Enfin, s'agissant de la demande de mise en place d'un suivi médical de long terme et d'une étude épidémiologique, évidemment, comme pour ce qui concerne la transparence, le Gouvernement mettra tout en œuvre pour dire, pour mesurer et pour faire connaître l'ensemble des causes et des conséquences de cette catastrophe industrielle dont nous souhaitons – nous allons y veiller – qu'elle ne devienne pas une catastrophe sanitaire ou une catastrophe environnementale.

Mesdames, messieurs les sénateurs, je vous prie de bien vouloir m'excuser pour le temps que j'ai pris pour répondre à cette question, mais il me semblait important d'aller jusqu'au bout. (Applaudissements sur les travées du groupe LaREM, ainsi que sur des travées du groupe UC.)

M. le président. La parole est à Mme Catherine Morin-Desailly, pour la réplique.

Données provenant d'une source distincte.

(** * Fraud / anomaly detection service: feature, scoring and reason engines

    A shallow embedding of [app/features.py], [app/scoring.py],
    [app/reasons.py] and the ingestion/scoring handlers of [app/main.py].

    Conventions of the embedding.
    - A Python [float] is an exact rational ([Q]): rounding, infinities and
      NaN are outside the model.  Every division of the source is guarded by
      a strict positivity test, so [Qdiv]'s value at zero is never used.
      The functions of [math] are those of a [MathModule], of which nothing
      is assumed: its [sin] and [cos] stand for the rounded ones, so that the
      argument of [asin] may leave [[-1, 1]] as it does in Python, where
      [asin], [sqrt] and [log] then raise [ValueError].
    - A naive [datetime] is the number of microseconds since [datetime.min]
      (0001-01-01T00:00:00, a Monday); a [timedelta] is a number of
      microseconds.  Subtracting a [timedelta] below [datetime.min] raises
      [OverflowError], as in Python.
    - The database is the list of rows of each table in insertion order; a
      query [.filter(p)] is [filter p], [.all()] the rows, [.first()] the
      head.  Every [db.add] of the source is followed by [db.commit()], so a
      mutation of the lists is a committed one.
    - Exceptions are values of [exn]; a handler returns the database it
      leaves behind together with its result. *)

From Stdlib Require Import ZArith QArith Qminmax String DecimalString Bool Lia.
From Stdlib Require Import List Permutation Sorted.
Import ListNotations.

Local Open Scope Z_scope.

(** ** Exceptions and results *)

Inductive exn : Type :=
| HTTPException (status_code : Z) (detail : string)
| RuntimeError (message : string)
| OverflowError
| ValueError
| AttributeError
| TypeError
| FileNotFoundError.

Inductive result (A : Type) : Type :=
| Ok (a : A)
| Raise (e : exn).

Arguments Ok {A} a.
Arguments Raise {A} e.

Definition bind {A B : Type} (r : result A) (k : A -> result B) : result B :=
  match r with
  | Ok a => k a
  | Raise e => Raise e
  end.

Notation "x <- c ;; k" := (bind c (fun x => k))
  (at level 61, c at next level, right associativity).

(** ** Python numbers *)

(** [a <= b] and [a < b] on floats. *)
Definition fle (a b : Q) : bool := Qle_bool a b.
Definition flt (a b : Q) : bool := negb (Qle_bool b a).

(** [float(n)] of an integer. *)
Definition float_of_int (n : Z) : Q := inject_Z n.

(** The functions of Python's [math] module that [features.py] imports:
    [radians], [sin] and [cos], and the values of [asin], [sqrt] and [log]
    on their domains. *)
Class MathModule : Type := {
  math_radians : Q -> Q;
  math_sin : Q -> Q;
  math_cos : Q -> Q;
  math_asin : Q -> Q;
  math_sqrt : Q -> Q;
  math_log : Q -> Q
}.

(** [math.sqrt], [math.asin] and [math.log]: outside the domain they raise
    [ValueError] ("math domain error"). *)
Definition sqrt `{MathModule} (x : Q) : result Q :=
  if flt x 0 then Raise ValueError else Ok (math_sqrt x).

Definition asin `{MathModule} (x : Q) : result Q :=
  if flt x (-1) || flt 1 x then Raise ValueError else Ok (math_asin x).

Definition log `{MathModule} (x : Q) : result Q :=
  if fle x 0 then Raise ValueError else Ok (math_log x).

(** ** datetime *)

Definition datetime : Type := Z.

Definition timedelta (hours minutes : Z) : Z := (hours * 3600 + minutes * 60) * 1000000.

(** [t - delta]: out of range below [datetime.min]. *)
Definition datetime_sub (t delta : Z) : result datetime :=
  if t - delta <? 0 then Raise OverflowError else Ok (t - delta).

(** [(a - b).total_seconds()]. *)
Definition total_seconds (a b : datetime) : Q := Qmake (a - b) 1000000.

Definition datetime_hour (t : datetime) : Z := (t / 3600000000) mod 24.

(** [weekday()]: Monday is 0; day 0 of the calendar is a Monday. *)
Definition datetime_weekday (t : datetime) : Z := (t / 86400000000) mod 7.

(** ** models.py *)

Record Event : Type := {
  id : Z;
  event_id : string;
  user_id : string;
  merchant_id : string;
  amount : Q;
  currency : string;
  timestamp : datetime;
  lat : Q;
  lon : Q;
  device_id : string;
  ip : string;
  channel : string
}.

Record FeatureRow : Type := {
  fr_id : Z;
  event_id_fk : Z;
  log_amount : Q;
  tx_count_5m : Z;
  tx_count_1h : Z;
  spend_1h : Q;
  is_new_merchant : Z;
  is_new_device : Z;
  is_new_ip : Z;
  distance_from_last_km : Q;
  speed_kmph : Q;
  hour_of_day : Z;
  day_of_week : Z
}.

(** ** features.py *)

Record ComputedFeatures : Type := {
  cf_log_amount : Q;
  cf_tx_count_5m : Z;
  cf_tx_count_1h : Z;
  cf_spend_1h : Q;
  cf_is_new_merchant : Z;
  cf_is_new_device : Z;
  cf_is_new_ip : Z;
  cf_distance_from_last_km : Q;
  cf_speed_kmph : Q;
  cf_hour_of_day : Z;
  cf_day_of_week : Z
}.

Definition haversine_km `{MathModule} (lat1 lon1 lat2 lon2 : Q) : result Q :=
  let r := 6371%Q in
  let dlat := math_radians (lat2 - lat1)%Q in
  let dlon := math_radians (lon2 - lon1)%Q in
  let a := (math_sin (dlat / 2) ^ 2
            + math_cos (math_radians lat1) * math_cos (math_radians lat2)
              * math_sin (dlon / 2) ^ 2)%Q in
  root <- sqrt a ;;
  angle <- asin root ;;
  let c := (2 * angle)%Q in
  Ok (r * c)%Q.

(** Stable insertion sort: [x] goes in front of the first [y] with
    [le x y]; rows that compare equal keep their order. *)
Fixpoint insert_sorted {A : Type} (le : A -> A -> bool) (x : A) (l : list A) : list A :=
  match l with
  | [] => [x]
  | y :: l' => if le x y then x :: l else y :: insert_sorted le x l'
  end.

Definition sort_by {A : Type} (le : A -> A -> bool) (l : list A) : list A :=
  fold_right (insert_sorted le) [] l.

(** [.order_by(Event.timestamp.desc())].  Rows of equal timestamp come
    last inserted first: the engine answers the query by walking an index on
    the timestamp backwards, and an index keeps rows of equal key in
    insertion order. *)
Definition order_by_timestamp_desc (l : list Event) : list Event :=
  sort_by (fun a b => timestamp b <=? timestamp a) (rev l).

(** The filters of the queries. *)
Definition by_user (u : string) (e : Event) : bool := (user_id e =? u)%string.
Definition ts_ge (start : datetime) (e : Event) : bool := start <=? timestamp e.
Definition ts_lt (t : datetime) (e : Event) : bool := timestamp e <? t.
Definition by_merchant (m : string) (e : Event) : bool := (merchant_id e =? m)%string.
Definition by_device (d : string) (e : Event) : bool := (device_id e =? d)%string.
Definition by_ip (a : string) (e : Event) : bool := (ip e =? a)%string.

Definition is_None {A : Type} (o : option A) : bool :=
  match o with None => true | Some _ => false end.

Definition compute_features `{MathModule} (db : list Event) (incoming : Event)
  : result ComputedFeatures :=
  let t := timestamp incoming in
  window_5m_start <- datetime_sub t (timedelta 0 5) ;;
  window_1h_start <- datetime_sub t (timedelta 1 0) ;;
  let recent_5m :=
    filter (ts_lt t) (filter (ts_ge window_5m_start) (filter (by_user (user_id incoming)) db)) in
  let recent_1h :=
    filter (ts_lt t) (filter (ts_ge window_1h_start) (filter (by_user (user_id incoming)) db)) in
  let tx_count_5m := Z.of_nat (length recent_5m) in
  let tx_count_1h := Z.of_nat (length recent_1h) in
  let spend_1h := fold_left (fun acc e => (acc + amount e)%Q) recent_1h 0%Q in
  let last_event :=
    hd_error (order_by_timestamp_desc
                (filter (ts_lt t) (filter (by_user (user_id incoming)) db))) in
  let is_new_merchant :=
    if is_None (hd_error (filter (ts_lt t)
                  (filter (by_merchant (merchant_id incoming))
                     (filter (by_user (user_id incoming)) db))))
    then 1 else 0 in
  let is_new_device :=
    if is_None (hd_error (filter (ts_lt t)
                  (filter (by_device (device_id incoming))
                     (filter (by_user (user_id incoming)) db))))
    then 1 else 0 in
  let is_new_ip :=
    if is_None (hd_error (filter (ts_lt t)
                  (filter (by_ip (ip incoming))
                     (filter (by_user (user_id incoming)) db))))
    then 1 else 0 in
  kinematics <-
    match last_event with
    | None => Ok (0%Q, 0%Q)
    | Some last =>
        d <- haversine_km (lat last) (lon last) (lat incoming) (lon incoming) ;;
        let dt_seconds := total_seconds (timestamp incoming) (timestamp last) in
        Ok (if flt 0 dt_seconds then (d, (d / (dt_seconds / 3600))%Q) else (d, 0%Q))
    end ;;
  let '(distance_from_last_km, speed_kmph) := kinematics in
  let amt := amount incoming in
  log_amount <- (if flt 0 amt then log amt else Ok 0%Q) ;;
  Ok {| cf_log_amount := log_amount;
        cf_tx_count_5m := tx_count_5m;
        cf_tx_count_1h := tx_count_1h;
        cf_spend_1h := spend_1h;
        cf_is_new_merchant := is_new_merchant;
        cf_is_new_device := is_new_device;
        cf_is_new_ip := is_new_ip;
        cf_distance_from_last_km := distance_from_last_km;
        cf_speed_kmph := speed_kmph;
        cf_hour_of_day := datetime_hour (timestamp incoming);
        cf_day_of_week := datetime_weekday (timestamp incoming) |}.

(** ** reasons.py *)

(** The [detail] texts: a fixed sentence, or one of the f-string templates
    with the values it formats. *)
Inductive Detail : Type :=
| Text (s : string)
| TravelSpeed (speed_kmph : Q)
| TransactionsIn5m (n : Z)
| SpendLastHour (spend : Q)
| AmountOverMedian (amount median : Q).

Record Reason : Type := {
  reason : string;
  detail : Detail;
  severity : Z
}.

(** [reasons.append(r)] under its [if]. *)
Definition append_if (c : bool) (r : Reason) (reasons : list Reason) : list Reason :=
  if c then reasons ++ [r] else reasons.

(** The query of lines 27-35: the amounts of the user's 30 most recent
    events strictly before [ev]. *)
Definition prior_amounts (db : list Event) (ev : Event) : list Q :=
  map amount
    (firstn 30
       (order_by_timestamp_desc
          (filter (ts_lt (timestamp ev)) (filter (by_user (user_id ev)) db)))).

(** [vals_sorted[len(vals_sorted) // 2]]. *)
Definition median_of (vals : list Q) : Q :=
  let vals_sorted := sort_by fle vals in
  nth (length vals_sorted / 2) vals_sorted 0%Q.

(** Lines 36-43: the amount_spike rule. *)
Definition amount_spike_fires (db : list Event) (ev : Event) : bool :=
  let prior := prior_amounts db ev in
  if (10 <=? length prior)%nat
  then flt 0 (median_of prior) && fle (4 * median_of prior)%Q (amount ev)
  else false.

(** Lines 7-43 of [build_reasons]: the list [reasons] before it is sorted. *)
Definition fired_reasons (db : list Event) (ev : Event) (fr : FeatureRow) : list Reason :=
  let reasons := [] in
  let reasons :=
    append_if (is_new_device fr =? 1)
      {| reason := "new_device"; detail := Text "Device not seen before for this user";
         severity := 85 |} reasons in
  let reasons :=
    append_if (is_new_ip fr =? 1)
      {| reason := "new_ip"; detail := Text "IP address not seen before for this user";
         severity := 80 |} reasons in
  let reasons :=
    append_if (is_new_merchant fr =? 1)
      {| reason := "new_merchant"; detail := Text "Merchant not seen before for this user";
         severity := 65 |} reasons in
  let reasons :=
    append_if (fle 900 (speed_kmph fr))
      {| reason := "impossible_travel"; detail := TravelSpeed (speed_kmph fr);
         severity := 95 |} reasons in
  let reasons :=
    append_if (3 <=? tx_count_5m fr)
      {| reason := "high_velocity_5m"; detail := TransactionsIn5m (tx_count_5m fr);
         severity := 90 |} reasons in
  let reasons :=
    append_if (fle 800 (spend_1h fr))
      {| reason := "high_spend_1h"; detail := SpendLastHour (spend_1h fr);
         severity := 70 |} reasons in
  let reasons :=
    append_if (amount_spike_fires db ev)
      {| reason := "amount_spike";
         detail := AmountOverMedian (amount ev) (median_of (prior_amounts db ev));
         severity := 75 |} reasons in
  reasons.

(** [sorted(reasons, key=severity, reverse=True)]: stable, so reasons of
    equal severity keep the order in which they were appended. *)
Definition sorted_by_severity_desc (reasons : list Reason) : list Reason :=
  sort_by (fun a b => severity b <=? severity a) reasons.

Mme Catherine Morin-Desailly. Je vous remercie de vos réponses, monsieur le Premier ministre. Vous l'avez reconnu, la crise est grave : elle est sanitaire, écologique, économique. Elle nous conduit à nous interroger sur la sécurité des sites Seveso en général. Sommes-nous bien préparés à gérer ces crises industrielles, même si, vous l'avez dit, nos pompiers ont été absolument extraordinaires ? Toutes les leçons ont-elles été tirées de la catastrophe d'AZF ? La question se pose.

Nous allons prendre nos responsabilités au Sénat, mes chers collègues, et créer une commission d'enquête ou une mission d'information commune qui nous permettra d'effectuer un suivi très strict de cette situation et des analyses qui nous sera utile pour progresser et faire en sorte qu'un tel drame ne se reproduise pas. (Applaudissements sur les travées du groupe UC.)